Daily Telegraph3 Sep 2014 08:21
BAE Systems lifted by global tension:
The case for investors holding BAE Systems as a good long-term defensive investment with income potential was underpinned by a supportive analyst note that sent the shares up almost 3%. Bank of America Merrill Lynch issued a double upgrade on BAE, lifting its recommendation from underperform to buy. At 456p, BAE shares are trading near the top of their long-term price range. During the past two decades the stock has twice climbed to just above 500p – in 1999 and once again in 2007 – and fell as low as 100p during 2003. Looking back over the past 20 years, the most obvious level of support for the shares has been around the 300p level, or down about 33%. During these moments of market weakness the company has remained a solid dividend payer. The shares currently offer a 4.6% prospective yield, while the 20.4p annual dividend is covered 1.8 times by forecast earnings per share of 37.2p. The dividend growth is meagre, with the market expecting a 2% rise this year and next. That said, 4.6% income is much better than anything on offer in certain other sectors, such as banking.
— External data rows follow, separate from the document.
(** What a transfer does to the coins: after any request the ledger's serial
    numbers are still distinct; on success the sender has the amount less, the
    receiver the amount more, nobody else is affected, and if the amount is not
    negative no balance that was not negative becomes negative; every other
    answer leaves all balances alone. *)
Theorem txcoins_moves w pick net s r a reply net' :
  sane net → is_name s → is_name r → r ≠ txt "*" → size_of s + size_of r <= 60000 → - 2 ^ 40 <= a <= 2 ^ 40 →
  do_txcoins w pick net s r a = Done (reply, net') → s ≠ r →
  let l := ledger net in let l' := ledger net' in
  (NoDup (map serial l) → NoDup (map serial l')) ∧
  (is_prefix (txt "SUCCESS") reply = true →
     balance_of s l' = balance_of s l - a ∧ balance_of r l' = balance_of r l + a ∧
     (∀ u, u ≠ s → u ≠ r → balance_of u l' = balance_of u l) ∧ reply = txt "SUCCESS " ++ signed_to_string (balance_of s l')) ∧
  (is_prefix (txt "SUCCESS") reply = false → l' ≡ₚ l) ∧
  (0 <= a → ∀ u, 0 <= balance_of u l → 0 <= balance_of u l').
Proof.
  intros Hs Hn Hr Hst Hsz Ha Hd Hne l l'. destruct (do_txcoins_eq w pick net s r a) as (net1 & Hd1 & Hl); [done..|].
  rewrite Hd in Hd1. injection Hd1 as Hreply <-. fold l l' in Hl, Hreply.
  assert (∀ u, balance_of u l' = balance_of u (recorded s r a l ++ l)) as Hbal by (intros u; by apply balance_perm).
  assert (∀ u n, balance_of u (mkTxn n s r a :: l) =
    balance_of u l + (if bool_decide (r = u) then a else 0) - (if bool_decide (s = u) then a else 0)) as Hcons.
  { intros u n. rewrite !balance_of_delta. change (delta u (mkTxn n s r a :: l)) with (effect u (mkTxn n s r a) + delta u l).
    rewrite effect_transfer. lia. }
  assert (recorded s r a l = [] ∧ is_prefix (txt "SUCCESS") (txcoins_reply s r a l) = false ∨
          recorded s r a l = [mkTxn (last_serial l + 1) s r a] ∧ a <= balance_of s l ∧
          txcoins_reply s r a l = txt "SUCCESS " ++ signed_to_string (balance_of s l - a)) as Hcase.
  { unfold recorded, txcoins_reply. destruct (member s l); cbn [negb andb]; [|destruct (member r l); by left].
    destruct (member r l); cbn [negb]; [|by left]. destruct (Z.ltb_spec (balance_of s l) a) as [Hb|Hb].
    - left. by rewrite (proj2 (Z.leb_gt _ _)).
    - right. by rewrite (proj2 (Z.leb_le _ _)). }
  rewrite Hreply. destruct Hcase as [[Hrec Hf]|(Hrec & Hfund & Hrep)]; rewrite Hrec in *; cbn [app] in *.
  - rewrite Hf. split_and!; [by rewrite Hl|done|done|intros _ u; by rewrite Hbal].
  - rewrite Hrep, is_prefix_success. split_and!; [|intros _|done|].
    + rewrite Hl. cbn [map]. intros Hnd. constructor; [|done]. cbn [serial].
      intros (t & Ht & Hin)%list_elem_of_In%in_map_iff. apply list_elem_of_In, last_serial_fresh in Hin. lia.
    + rewrite !Hbal, !Hcons. split_and!.
      * rewrite bool_decide_eq_false_2, bool_decide_eq_true_2 by done. lia.
      * rewrite bool_decide_eq_true_2, bool_decide_eq_false_2 by done. lia.
      * intros u H1 H2. rewrite Hbal, Hcons, !bool_decide_eq_false_2 by done. lia.
      * do 2 f_equal. rewrite bool_decide_eq_false_2, bool_decide_eq_true_2 by done. lia.
    + intros Ha0 u Hu. rewrite Hbal, Hcons. case_bool_decide; case_bool_decide; subst; try done; lia.
Qed.

(** ** Lemmas: the balance enquiry and the statement *)

Lemma check_wallet_eq net user :
  sane net → is_name user → size_of user <= 60000 →
  do_check_wallet net user =
  Done (if member user (ledger net) then txt "FOUND " ++ signed_to_string (balance_of user (ledger net)) else txt "NOTFOUND").
Proof.
  intros Hs Hu Hsz. unfold do_check_wallet. rewrite query_all_one by done. cbn [rbind].
  rewrite queried_balance by (first [done|by left]). cbn [rbind].
  destruct (member user (ledger net)) eqn:Em.
  - rewrite bool_decide_eq_false_2; [done|]. rewrite filter_nil_member. congruence.
  - apply filter_nil_member in Em. by rewrite bool_decide_eq_true_2.
Qed.

Lemma filter_true {A} (l : list A) : List.filter (λ _, true) l = l.
Proof. induction l as [|x l IH]; [done|]. cbn [List.filter]. by rewrite IH. Qed.

Lemma ask_all_ledger net :
  sane net → ask_all net (txt "ALL") [0; 1; 2]%nat [] 0 = Done (ledger net, last_serial (ledger net)).
Proof.
  intros Hs. rewrite (ask_all_scan net (txt "ALL") (λ _, true) Hs); [|done|intros i; by rewrite dispatch_all].
  by rewrite filter_true, <- ledger_rows.
Qed.

#[export] Instance by_serial_total : Total by_serial.
Proof. intros a b. unfold by_serial. lia. Qed.
#[export] Instance by_serial_trans : Transitive by_serial.
Proof. intros a b c. unfold by_serial. lia. Qed.

Lemma serial_inj l t t' : NoDup (map serial l) → t ∈ l → t' ∈ l → serial t = serial t' → t = t'.
Proof.
  induction l as [|x l IH]; [by intros _ ?%not_elem_of_nil|]. cbn [map]. rewrite NoDup_cons, !elem_of_cons.
  assert (∀ y, y ∈ l → serial y ∈ map serial l) as Hin by (intros y Hy; apply list_elem_of_In, in_map; by apply list_elem_of_In).
  intros [Hx Hl] [->|H1] [->|H2] He; [done| | |by apply IH].
  - destruct Hx. rewrite He. by apply Hin.
  - destruct Hx. rewrite <- He. by apply Hin.
Qed.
However, BAE’s balance sheet doesn’t look that secure as debt levels are rising sharply – and paying dividends out of debt is unsustainable in the long term. BAE’s shares are currently trading on 12 times forecast earnings, falling to 11.5 times next year. The company looks like a good long-term bet, as its problems look like they are priced in. The shares trade at a discount of about 10% to U.S. peers and about 14% to U.K. rivals. But, while BAE Systems remains a solid hold, the shares are no better than that, with the current trading price near the top of the long-term range. BAE Systems at 456p+10.9p Questor Says “Hold”.